After a state of emergency was declared in Czechia, the 25-year-old medical student signed up as a volunteer at the University Hospital Bohunice, where he helped in the hospital’s testing and screening tents. Now, he has successfully passed all his exams for the semester.
In addition to studying at home and attending classes online, from March to May he worked three six-hour shifts a week at the hospital, where he helped process the surge of patients during the coronavirus crisis. “Paradoxically, for me the spring semester was even more hectic than finals period when I had only one job to do: study for my exams. But I am very glad that I could help when it was needed the most. It was also a great experience for me,” he adds.
He spent his first week as a volunteer working at a drive-in testing station. The station was busiest in March, when COVID-19 cases surged in Czechia and more than 100 cars a day came for testing.
“Working at the testing station was difficult. We were on our feet for more than eight hours a day, in the freezing cold and in uncomfortable coveralls. I had a simple job: I handed the main doctor the swabs used to collect specimens from patients’ mucous membranes. Then I put the specimens in tubes, labelled the tubes with the patients’ names, and placed them in a sterile case. Over and over again,” says Mike about his volunteer work.
Even though dozens of people wanted to volunteer at the testing stations, Mike says that after a while the work became monotonous and boring. For him, it was also difficult because as a foreigner he struggled with writing Czech surnames on specimen labels. Therefore, he was glad that after a week at the testing station he got the opportunity to work in the triage tents set up in front of the hospital. Anyone seeking acute care at University Hospital Bohunice had to be screened.
The young medical student checked why people were going to the hospital, whether they had a fever or other symptoms of COVID-19, and then verified with hospital staff whether the patients would be permitted to enter the building. “We had to reduce the number of people entering the hospital to the bare minimum, so there were no visitors, no escorts, no fathers at births. But still, 150 people a day passed through the triage tent who needed acute care, dialysis, chemotherapy, or to go to the pharmacy.”
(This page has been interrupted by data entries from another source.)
(* ===== verification/HazardPointers.v ===== *)
(** * Hazard pointers

    The domain and the holders of detail/hazptr.hpp: a holder owns a slot in which it
    publishes the pointer it protects; retired objects are buffered per thread and
    pushed onto a pending list; a reclaimer collects the published pointers and frees
    the objects that are not among them. Slots come from a cache of the thread, a
    tagged free list, a scan of the table or a new batch. The operations are a step
    system: a thread runs a stack of instructions, each one access to shared memory
    together with the thread-local work around it, and the steps of all threads
    interleave. *)
From stdpp Require Import sorting.
From S2P Require Import Prelude.
Open Scope Z_scope.

(** * Data *)

Definition kBatchSize : nat := 128.
Definition kMaxBatches : nat := 64.
Definition kAbsoluteMaxBatches : nat := 512.
Definition kMaxSpinRetries : Z := 1024.
Definition kMaxSyncFallbacks : Z := 64.
Definition kCacheSize : nat := 8.
Definition kCapacity : nat := 64.
Definition kFreeSlotNil : Z := U32_MAX.
Definition kPendingCounterShards : Z := 8.

Abbreviation obj := Z (only parsing).

(** The head of the free list: a 32-bit tag above a 32-bit slot index. *)
Definition pack_free (tag slot : Z) : Z := Z.lor (Z.shiftl tag 32) slot.
Definition free_slot_of (packed : Z) : Z := Z.land packed 4294967295.
Definition free_tag_of (packed : Z) : Z := Z.shiftr packed 32.

(** One entry of [used_batches_], [slot_batches_] and [next_free_batches_]. *)
Record cell := Cell { used : bool; ptr : option obj; next_free : Z }.
Definition cell_new : cell := Cell false None kFreeSlotNil.

(** The counters that are only read for reporting. *)
Inductive counter := slot_exhaustion_count | sync_fallback_count | reclaim_total | reclaim_auto_triggered_count.
#[global] Instance counter_eq : EqDecision counter.
Proof. solve_decision. Defined.

(** A domain. The batches are one table, whose entries past [num_batches] do not
    exist yet; the pending list, which hangs off [pending_head_] through the [next_]
    links, is the list of its objects; the counter shards are indexed as
    [pending_shard_for_this_thread] does. *)
Record hazptr_domain := Domain {
  cells : gmap nat cell;
  num_batches : nat;
  expand_mutex : option Z;
  free_list_head : Z;
  max_batches_limit : nat;
  active_slot_count : Z;
  pending : list obj;
  pending_shards : gmap Z Z;
  reclaim_in_progress : bool;
  reclaim_threshold : Z;
  drain_started : bool;
  drain_warn_emitted : bool;
  stats : counter -> Z }.

Definition batches_for (n : Z) : nat := Z.to_nat (u64 (n + Z.of_nat kBatchSize - 1) / Z.of_nat kBatchSize).
(** The constructor with [initial_slots]. *)
Definition domain_of (initial_slots : Z) : hazptr_domain :=
  let nb := batches_for initial_slots in
  let nb := if (nb =? 0)%nat then 1%nat else nb in
  let nb := if (kAbsoluteMaxBatches <? nb)%nat then kAbsoluteMaxBatches else nb in
  Domain ∅ nb None kFreeSlotNil kMaxBatches 0 [] ∅ false 4096 false false (fun _ => 0).
Definition domain_new : hazptr_domain := domain_of (Z.of_nat kBatchSize).

(** A [hazptr_holder]; [h_slot] is [None] for [npos]. [guard] is the object that the
    holder is known to protect: published, and found in its source afterwards. *)
Record holder := Holder { h_domain : Z; h_slot : option nat; guard : option obj }.

Inductive instr :=
  | AcquireSlot (d h : Z)
  | PopLoad (d h spin_retries sync_fallbacks : Z)
  | PopNext (d h spin_retries sync_fallbacks head : Z)
  | PopCas (d h spin_retries sync_fallbacks head next : Z)
  | PopClaim (d h spin_retries sync_fallbacks : Z) (idx : nat)
  | BatchLoad (d h spin_retries sync_fallbacks : Z)
  | Acquire (d h spin_retries sync_fallbacks : Z) (i total : nat)
  | AcquireLocked (d h spin_retries sync_fallbacks : Z) (i total2 : nat)
  | Count (d h : Z) (i : nat)
  | Unlock (d : Z)
  | ReleaseSlot (d : Z) (i : nat)
  | ReleaseGlobal (d : Z) (i : nat)
  | ReleaseUsed (d : Z) (i : nat)
  | ReleaseCount (d : Z) (i : nat)
  | FreeLoad (d : Z) (i : nat)
  | FreeNext (d : Z) (i : nat) (head : Z)
  | FreeCas (d : Z) (i : nat) (head : Z)
  | DropSlots (next : option Z)
  | ReloadFirst (h src : Z)
  | Publish (h : Z) (p : option obj)
  | Reload (h src : Z) (p : option obj)
  | SwapLoad (h h' : Z)
  | SwapLoadOther (h h' : Z) (mine : option obj)
  | GetLoad (h : Z)
  | Claim (d : Z) (x : obj) (deleter : bool)
  | PushRetired (d : Z) (x : obj)
  | Buffer (d : Z) (x : obj)
  | Flush (d : Z)
  | PushLoad (d : Z) (chain : list obj)
  | PushCas (d : Z) (chain : list obj) (expected : option obj)
  | PendingAdd (d : Z) (n : nat)
  | AutoReclaim (d : Z)
  | AutoCas (d : Z)
  | AutoDone (d : Z)
  | TryReclaim (d batch_size : Z)
  | Exchange (d batch_size : Z)
  | ActiveLoad (d batch_size : Z) (todo : list obj)
  | ScanStart (d batch_size : Z) (todo : list obj)
  | Scan (d batch_size : Z) (todo vec : list obj) (i total : nat)
  | ScanPtr (d batch_size : Z) (todo vec : list obj) (i total : nat)
  | FreeLoop (d batch_size : Z) (vec : option (list obj)) (processed reclaimed_count : Z) (todo kept : list obj)
  | AddReclaimed (d reclaimed_count : Z)
  | PendingRelease (d processed : Z)
  | DropBuffer
  | ExchangeAll (d : Z).

(** A thread: its [tls_slot_cache], its [tls_retire_buffer], the holders it owns by
    name, what its last [get] returned, and the instructions it has to run. *)
Record thread := Thread {
  cached : list nat;
  owner : option Z;
  entries : list obj;
  owner_domain : option Z;
  holders : gmap Z holder;
  got : option obj;
  code : list instr }.
Definition thread_new : thread := Thread [] None [] None ∅ None [].

(** The whole state: [sources] are the atomic pointers of the client; [claimed] holds
    the objects whose [retired_] is set, [reclaim_] those with a deleter, [wraps] the
    object inside a [retire_wrapper], [freed] what deleters destroyed, in order;
    [doomed] are the objects that [retire] was called for. *)
Record state := State {
  domains : gmap Z hazptr_domain;
  threads : gmap Z thread;
  sources : gmap Z obj;
  claimed : gset obj;
  reclaim_ : gset obj;
  wraps : gmap obj obj;
  freed : list obj;
  allocated : gset obj;
  doomed : gset obj }.
(** At the start there is the default domain. *)
Definition init : state := State {[0 := domain_new]} ∅ ∅ ∅ ∅ ∅ [] ∅ ∅.

Definition dom_ (d : Z) (s : state) : hazptr_domain := default domain_new (domains s !! d).
Definition thr (t : Z) (s : state) : thread := default thread_new (threads s !! t).
Definition set_dom (d : Z) (D : hazptr_domain) (s : state) : state :=
  State (<[d := D]> (domains s)) (threads s) (sources s) (claimed s) (reclaim_ s) (wraps s) (freed s) (allocated s) (doomed s).
Definition set_thr (t : Z) (th : thread) (s : state) : state :=
  State (domains s) (<[t := th]> (threads s)) (sources s) (claimed s) (reclaim_ s) (wraps s) (freed s) (allocated s) (doomed s).
Definition set_objects (src : gmap Z obj) (cl rc : gset obj) (w : gmap obj obj) (fr : list obj) (al dm : gset obj) (s : state) : state :=
  State (domains s) (threads s) src cl rc w fr al dm.
Definition at_cell (i : nat) (D : hazptr_domain) : cell := default cell_new (cells D !! i).

Definition with_code (c : list instr) (th : thread) : thread := Thread (cached th) (owner th) (entries th) (owner_domain th) (holders th) (got th) c.
Definition with_cache (l : list nat) (o : option Z) (th : thread) : thread := Thread l o (entries th) (owner_domain th) (holders th) (got th) (code th).
Definition with_buffer (l : list obj) (o : option Z) (th : thread) : thread := Thread (cached th) (owner th) l o (holders th) (got th) (code th).
Definition with_holders (m : gmap Z holder) (th : thread) : thread := Thread (cached th) (owner th) (entries th) (owner_domain th) m (got th) (code th).
Definition with_got (p : option obj) (th : thread) : thread := Thread (cached th) (owner th) (entries th) (owner_domain th) (holders th) p (code th).
Definition with_holder (h : Z) (x : holder) (th : thread) : thread := with_holders (<[h := x]> (holders th)) th.

Definition with_cell (i : nat) (c : cell) (D : hazptr_domain) : hazptr_domain :=
  Domain (<[i := c]> (cells D)) (num_batches D) (expand_mutex D) (free_list_head D) (max_batches_limit D) (active_slot_count D) (pending D) (pending_shards D) (reclaim_in_progress D) (reclaim_threshold D) (drain_started D) (drain_warn_emitted D) (stats D).
Definition with_mutex (nb : nat) (m : option Z) (D : hazptr_domain) : hazptr_domain :=
  Domain (cells D) nb m (free_list_head D) (max_batches_limit D) (active_slot_count D) (pending D) (pending_shards D) (reclaim_in_progress D) (reclaim_threshold D) (drain_started D) (drain_warn_emitted D) (stats D).
Definition with_free (fl : Z) (D : hazptr_domain) : hazptr_domain :=
  Domain (cells D) (num_batches D) (expand_mutex D) fl (max_batches_limit D) (active_slot_count D) (pending D) (pending_shards D) (reclaim_in_progress D) (reclaim_threshold D) (drain_started D) (drain_warn_emitted D) (stats D).
Definition with_limit (lim : nat) (D : hazptr_domain) : hazptr_domain :=
  Domain (cells D) (num_batches D) (expand_mutex D) (free_list_head D) lim (active_slot_count D) (pending D) (pending_shards D) (reclaim_in_progress D) (reclaim_threshold D) (drain_started D) (drain_warn_emitted D) (stats D).
Definition with_active (act : Z) (D : hazptr_domain) : hazptr_domain :=
  Domain (cells D) (num_batches D) (expand_mutex D) (free_list_head D) (max_batches_limit D) act (pending D) (pending_shards D) (reclaim_in_progress D) (reclaim_threshold D) (drain_started D) (drain_warn_emitted D) (stats D).
Definition with_pending (pn : list obj) (D : hazptr_domain) : hazptr_domain :=
  Domain (cells D) (num_batches D) (expand_mutex D) (free_list_head D) (max_batches_limit D) (active_slot_count D) pn (pending_shards D) (reclaim_in_progress D) (reclaim_threshold D) (drain_started D) (drain_warn_emitted D) (stats D).
Definition with_shards (sh : gmap Z Z) (D : hazptr_domain) : hazptr_domain :=
  Domain (cells D) (num_batches D) (expand_mutex D) (free_list_head D) (max_batches_limit D) (active_slot_count D) (pending D) sh (reclaim_in_progress D) (reclaim_threshold D) (drain_started D) (drain_warn_emitted D) (stats D).
Definition with_flags (busy : bool) (thd : Z) (dr wn : bool) (D : hazptr_domain) : hazptr_domain :=
  Domain (cells D) (num_batches D) (expand_mutex D) (free_list_head D) (max_batches_limit D) (active_slot_count D) (pending D) (pending_shards D) busy thd dr wn (stats D).
Definition bump (c : counter) (n : Z) (D : hazptr_domain) : hazptr_domain :=
  Domain (cells D) (num_batches D) (expand_mutex D) (free_list_head D) (max_batches_limit D) (active_slot_count D) (pending D) (pending_shards D) (reclaim_in_progress D) (reclaim_threshold D) (drain_started D) (drain_warn_emitted D) (fun c' => if decide (c' = c) then u64 (stats D c + n) else stats D c').
(** One block changes its place. *)
Lemma core_move m own kd free free' t s s1 th' p x y : core m own kd free s -> threads s1 = threads s -> evolves own s s1 -> headers s1 = headers s ->
  own !! p = Some x -> (forall t', x = InThread t' \/ y = InThread t' -> t' = t) ->
  (forall n i c, classes s1 !! (n, i) = Some c -> 0 <= i < kNumClasses /\ class_size c = bytes_of i /\ 0 <= tag (free_list c) <= m + 1 /\
    chain (links s1) (ptr (free_list c)) (free' n i)) ->
  (forall n i b, b ∈ free' n i <-> b = p /\ y = InFree n i \/ b <> p /\ b ∈ free n i) -> (forall n i, NoDup (free' n i)) ->
  (forall n i, y = InFree n i -> of_class kd p n i) ->
  (forall b, b ∈ transit th' <-> b = p /\ y = InThread t \/ b <> p /\ b ∈ transit (thr t s)) -> NoDup (transit th') ->
  (forall b, b <> p -> links s1 !! b = links s !! b) ->
  (forall b, b <> p -> live s1 !! b = live s !! b) -> (is_Some (live s1 !! p) <-> y = WithClient) -> (forall size, live s1 !! p = Some size -> live_ok kd s p size) ->
  (code th' ≫= uncarved) = (code (thr t s) ≫= uncarved) ->
  Forall (frame_ok kd s1) (code th') -> stack_ok (code th') -> ret_ok kd s1 th' -> core (m + 1) (<[p := y]> own) kd free' (set_thr t th' s1).
Proof.
  intros Hco Hth Hev Hhd Hp Hxy Hcl Hfr Hfn Hfk Htr Htn Hli Hlv Hlp Hlo Hun Hfo Hst Hre.
  apply core_step with own kd free s; try done.
  - intros n i b. rewrite Hfr. destruct (decide (b = p)) as [->|Hb].
    + rewrite lookup_insert_eq. split; [intros [[_ ->]|[? _]]; done|intros [= ->]; by left].
    + rewrite lookup_insert_ne, <- (c_free _ _ _ _ _ Hco) by done. tauto.
  - intros n i b [[-> Hy]|[_ Hb]]%Hfr; [by apply Hfk|by apply (c_fkind _ _ _ _ _ Hco)].
  - intros b. rewrite Htr. destruct (decide (b = p)) as [->|Hb].
    + rewrite lookup_insert_eq. split; [intros [[_ ->]|[? _]]; done|intros [= ->]; by left].
    + rewrite lookup_insert_ne, <- (c_thread _ _ _ _ _ Hco) by done. tauto.
  - intros t' b Ht'. destruct (decide (b = p)) as [->|Hb]; [|by rewrite lookup_insert_ne].
    rewrite lookup_insert_eq, Hp. split; intros [= ->]; exfalso; apply Ht', Hxy; auto.
  - intros t' b Ht' Hb. split; [done|]. apply Hli. intros ->. rewrite Hp in Hb. injection Hb as ->. apply Ht', Hxy. by left.
  - intros b. destruct (decide (b = p)) as [->|Hb].
    + rewrite lookup_insert_eq, Hlp. split; [by intros ->|by intros [= ->]].
    + rewrite lookup_insert_ne, Hlv by done. apply (c_live _ _ _ _ _ Hco).
  - intros b size Hb. destruct (decide (b = p)) as [->|Hne].
    + destruct (Hlo size Hb) as (k & H1 & H2 & H3 & H4 & H5). exists k. split_and!; try done; [by apply Hev|].
      destruct H5 as [[? ?]|?]; [left|by right]. split; [by apply class_at_evolves with own s|done].
    + rewrite Hlv in Hb by done. by apply (live_evolves own kd kd s s1 b size Hev); [|done|apply (c_lkind _ _ _ _ _ Hco)].
  - intros b Hb. apply (c_kind _ _ _ _ _ Hco). destruct (decide (b = p)) as [->|Hne]; [eauto|by rewrite lookup_insert_ne in Hb].
  - apply (c_null _ _ _ _ _ Hco).
  - intros b k Hb. rewrite Hhd, Hun. destruct (c_hdr _ _ _ _ _ Hco b k Hb) as [?|[t' ?]]; [by left|right]. destruct (decide (t' = t)) as [->|]; eauto.
Qed.
(* ===== verification/SlabGeo.v ===== *)
(** * The slab allocator: where the blocks are

    The invariant of the memory: the regions the system handed out are apart, every
    block lies in one of them, and no two blocks overlap. New slabs and large blocks
    keep it; with the invariant of the free lists it holds after every step. *)
From S2P Require Import Prelude SlabAllocator SlabInv SlabMoves.

Definition shape (c : allocation_class) : Z * Z * Z := (class_size c, slab_size c, items_per_slab c).
Definition arena (A : slab_allocator) : Z * Z * Z := (shared_mem_base A, shared_mem_size A, shared_mem_next_slab_offset A).

(** Where a block of kind [k] is: inside a slab, or the whole of a region. *)
Definition placed (s : state) (b : Z) (k : kind) : Prop :=
  (k_class k <> kLargeClassIndex /\ exists a size o, heap s !! a = Some (size, o) /\ o <> LargeNew /\ a <= b - kBlockHeaderSize /\ b - kBlockHeaderSize + k_bytes k <= a + size) \/
  (k_class k = kLargeClassIndex /\ heap s !! (b - kBlockHeaderSize) = Some (k_bytes k, LargeNew)).

Record geo (kd : gmap Z kind) (s : state) : Prop := {
  g_class x cs ss it : shape <$> classes s !! x = Some (cs, ss, it) -> 0 < cs <= ss /\ ss < 2 ^ 32 /\ it = ss / cs;
  g_full n i : is_Some (allocators s !! n) -> 0 <= i < kNumClasses -> is_Some (classes s !! (n, i));
  g_in b k : kd !! b = Some k -> kBlockHeaderSize < k_bytes k /\ 0 < k_bytes k /\ placed s b k;
  g_sep b b' k k' : kd !! b = Some k -> kd !! b' = Some k' -> b <> b' -> separate (b - kBlockHeaderSize) (k_bytes k) (b' - kBlockHeaderSize) (k_bytes k');
  g_heap a a' r r' : heap s !! a = Some r -> heap s !! a' = Some r' -> a <> a' -> separate a r.1 a' r'.1;
  g_pos a r : heap s !! a = Some r -> 0 < a /\ 0 < r.1;
  g_arena n base size off : arena <$> allocators s !! n = Some (base, size, off) -> base <> 0 ->
    heap s !! base = Some (size, Mapped) /\ base + size <= 2 ^ 63 /\ 0 <= off /\ kSharedMemHeaderSize + off <= size /\
    forall b k, kd !! b = Some k -> base <= b - kBlockHeaderSize < base + size -> b - kBlockHeaderSize + k_bytes k <= base + kSharedMemHeaderSize + off;
  g_apart n n' base size off size' off' : arena <$> allocators s !! n = Some (base, size, off) -> arena <$> allocators s !! n' = Some (base, size', off') -> base <> 0 -> n = n' }.

(** ** Steps that touch no region *)

Definition same_static (s s1 : state) : Prop :=
  (forall x, shape <$> classes s1 !! x = shape <$> classes s !! x) /\ (forall n, arena <$> allocators s1 !! n = arena <$> allocators s !! n) /\ heap s1 = heap s.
Mike enjoyed this job even though it was hard for him to communicate with the patients in Czech. However, because he speaks fluent Czech, hardly anyone noticed he was a foreigner. Although for Mike it was difficult to combine his shifts spent working in the hospital tents with studying, he is glad that he could contribute and relieve some of the stress on the overwhelmed medical system when it was needed the most and that he could help the hospital weather the crisis.
“Czechia did a fantastic job handling the situation. I was amazed to see how everyone worked together and understood how important it was to stay home and wear facemasks. I watched with amazement how people offered to babysit for healthcare workers and how they sewed facemasks for others for free and offered them to hospitals and nursing homes. People even sent those of us working in the tents lunches, snacks, and drinks as a way to show their gratitude. I wasn’t expecting such displays of solidarity and community spirit. I am glad I could be a part of it.”
According to Mike, the MU Faculty of Medicine did a wonderful job dealing with the situation, including the transition to online teaching. Even though during the spring semester Mike was worried that due to the coronavirus crisis he would still be taking final exams in September, he managed to pass the last of his seven exams in mid-July. But for him the brightest spot of the spring semester was the opportunity he had to gain valuable professional experience: he took part in combatting a pandemic.